Look through the data below, and copy each line that carries the word "question".

§ **Raw data**

• • • • • • •

(** * Verification of the news discovery pipeline of masterback

    Shallow embedding of the Python services
    [app/services/news_fetcher.py], [app/services/rank.py],
    [app/services/query_builder.py], [app/services/ingest_auto.py] and
    [app/scheduler.py].

    Modelling conventions.
    - Python [str] values are Rocq [string]s (sequences of bytes); the
      case and whitespace functions of Python are taken on their ASCII
      part ([str.lower] maps A-Z to a-z, [str.strip] removes the ASCII
      characters for which [str.isspace] holds).
    - A Python dict used as a record ([it.get("url")]) is a Rocq record of
      [option] fields: [None] is a missing key or a [None] value.
    - Timestamps are integers (seconds), calendar dates are integers
      (day numbers); [published_at] is an [option Z].
    - Network calls are parameters of the functions that make them; an
      exception caught by the caller is the [None] result of the call. *)

From Stdlib Require Import String Ascii List ZArith Lia Bool Arith Permutation.
Import ListNotations.
Open Scope string_scope.

(* ------------------------------------------------------------------ *)
(** ** Python string operations (ASCII part) *)

Module Py.
Local Open Scope nat_scope.

Definition is_space (c : ascii) : bool :=
  let n := nat_of_ascii c in
  ((9 <=? n) && (n <=? 13)) || ((28 <=? n) && (n <=? 32)).

Definition lower_char (c : ascii) : ascii :=
  let n := nat_of_ascii c in
  if (65 <=? n) && (n <=? 90) then ascii_of_nat (n + 32) else c.
(** * Tiered interview agent: a shallow embedding of [TieredInterviewAgent]

    The agent of [app.py] keeps three JSON documents in memory (the general
    question set, the category question set and the profile structure) and a
    position (tier index, phase, question index).  The documents are plain
    Python dictionaries read from the document store, so they are embedded
    here as dynamically typed values; Python exceptions are results of the
    operations, and the methods of the class are state transformers over the
    record [agent]. *)

From Stdlib Require Import String Ascii List ZArith Bool Arith Lia Permutation.
Import ListNotations.
Local Open Scope string_scope.
Local Open Scope list_scope.
Local Open Scope nat_scope.

(** ** Python values

    The values a document can hold.  Dictionaries keep their keys in
    insertion order, as Python's do; a list of bindings is read with the first
    binding of a key winning, and every operation below keeps at most the
    bindings it found.  Floating point numbers and the store's special types
    (timestamps, references) are left out: none of the operations of the
    agent distinguishes them from [VNone], except the truth value of a
    number. *)

Module Py.

#[local] Set Warnings "-register-all".

Inductive value : Type :=
| VNone
| VBool (b : bool)
| VInt (z : Z)
| VStr (s : string)
| VList (l : list value)
| VDict (d : list (string * value)).

Definition dict : Type := list (string * value).

(** The exceptions the embedded code can raise. *)
Inductive exn : Type :=
| AttributeError
| TypeError
| ValueError
| KeyError
| StoreError.

Inductive res (A : Type) : Type :=
| Ok (a : A)
| Raise (e : exn).
Arguments Ok {A} a.
Arguments Raise {A} e.

(** [d.get(k)], as an option. *)
Fixpoint dict_get (d : dict) (k : string) : option value :=
  match d with
  | [] => None
  | (k', v) :: r => if String.eqb k' k then Some v else dict_get r k
  end.

(** [k in d]. *)
Definition dict_mem (d : dict) (k : string) : bool :=
  match dict_get d k with Some _ => true | None => false end.

(** [d.get(k, default)]. *)
Definition dict_get_default (d : dict) (k : string) (default : value) : value :=
  match dict_get d k with Some v => v | None => default end.

(** [d[k] = v]: an existing key keeps its place, a new key goes last. *)
Fixpoint dict_set (d : dict) (k : string) (v : value) : dict :=
  match d with
  | [] => [(k, v)]
  | (k', v') :: r =>
      if String.eqb k' k then (k', v) :: r else (k', v') :: dict_set r k v
  end.

(** [d.keys()]: every key once, in the order of first insertion. *)
Fixpoint dict_keys (d : dict) : list string :=
  match d with
  | [] => []
  | (k, _) :: r => k :: filter (fun k' => negb (String.eqb k k')) (dict_keys r)
  end.

(** [len(d)]. *)
Definition dict_len (d : dict) : nat := length (dict_keys d).

Definition str_mem (k : string) (l : list string) : bool :=
  existsb (String.eqb k) l.

(** Element-wise comparison of two lists with [eq]. *)
Fixpoint list_eq_by (eq : value -> value -> bool) (xs ys : list value)
    {struct xs} : bool :=
  match xs, ys with
  | [], [] => true
  | x :: xs', y :: ys' => eq x y && list_eq_by eq xs' ys'
  | _, _ => false
  end.

(** Every key of [d], taken at its first binding and not in [seen], is
    bound in [d2] to a value that [eq] accepts. *)
Fixpoint dict_sub_by (eq : value -> value -> bool) (d2 : dict)
    (seen : list string) (d : dict) {struct d} : bool :=
  match d with
  | [] => true
  | (k, v) :: r =>
      (if str_mem k seen then true
       else match dict_get d2 k with
            | Some v' => eq v v'
            | None => false
            end)
      && dict_sub_by eq d2 (k :: seen) r
  end.

(** Python's [==] on the values above.  [True == 1] and [False == 0] hold;
    lists compare element by element; dictionaries compare as maps, whatever
    the order of their keys. *)
Fixpoint py_eq (a b : value) {struct a} : bool :=
  match a, b with
  | VNone, VNone => true
  | VBool x, VBool y => Bool.eqb x y
  | VBool x, VInt z => Z.eqb (if x then 1 else 0) z
  | VInt z, VBool x => Z.eqb z (if x then 1 else 0)
  | VInt x, VInt y => Z.eqb x y
  | VStr x, VStr y => String.eqb x y
  | VList xs, VList ys => list_eq_by py_eq xs ys
  | VDict d1, VDict d2 =>
      Nat.eqb (dict_len d1) (dict_len d2) && dict_sub_by py_eq d2 [] d1
  | _, _ => false
  end.

(** Truth value of a value ([if v:]). *)
Definition truthy (v : value) : bool :=
  match v with
  | VNone => false
  | VBool b => b
  | VInt z => negb (Z.eqb z 0)
  | VStr s => negb (String.eqb s "")
  | VList l => match l with [] => false | _ => true end
  | VDict d => match d with [] => false | _ => true end
  end.

(** [isinstance(v, dict)], [isinstance(v, list)], [isinstance(v, str)]. *)
Definition is_dict (v : value) : bool :=
  match v with VDict _ => true | _ => false end.
Definition is_list (v : value) : bool :=
  match v with VList _ => true | _ => false end.
Definition is_str (v : value) : bool :=
  match v with VStr _ => true | _ => false end.

(** [v.get(k, default)]: only dictionaries have the method. *)
Definition py_get (v : value) (k : string) (default : value) : res value :=
  match v with
  | VDict d => Ok (dict_get_default d k default)
  | _ => Raise AttributeError
  end.

(** [v[k] = x] with a string key: only dictionaries accept it. *)
Definition py_setitem (v : value) (k : string) (x : value) : res value :=
  match v with
  | VDict d => Ok (VDict (dict_set d k x))
  | _ => Raise TypeError
  end.

End Py.
Import Py.

(** ** The string functions [load_data] relies on *)

Module Str.

(** [s.startswith(p)]. *)
Definition startswith (p s : string) : bool := String.prefix p s.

• • • • • • •

§ **Your solution**
    question set, the category question set and the profile structure) and a
    position (tier index, phase, question index).  The documents are plain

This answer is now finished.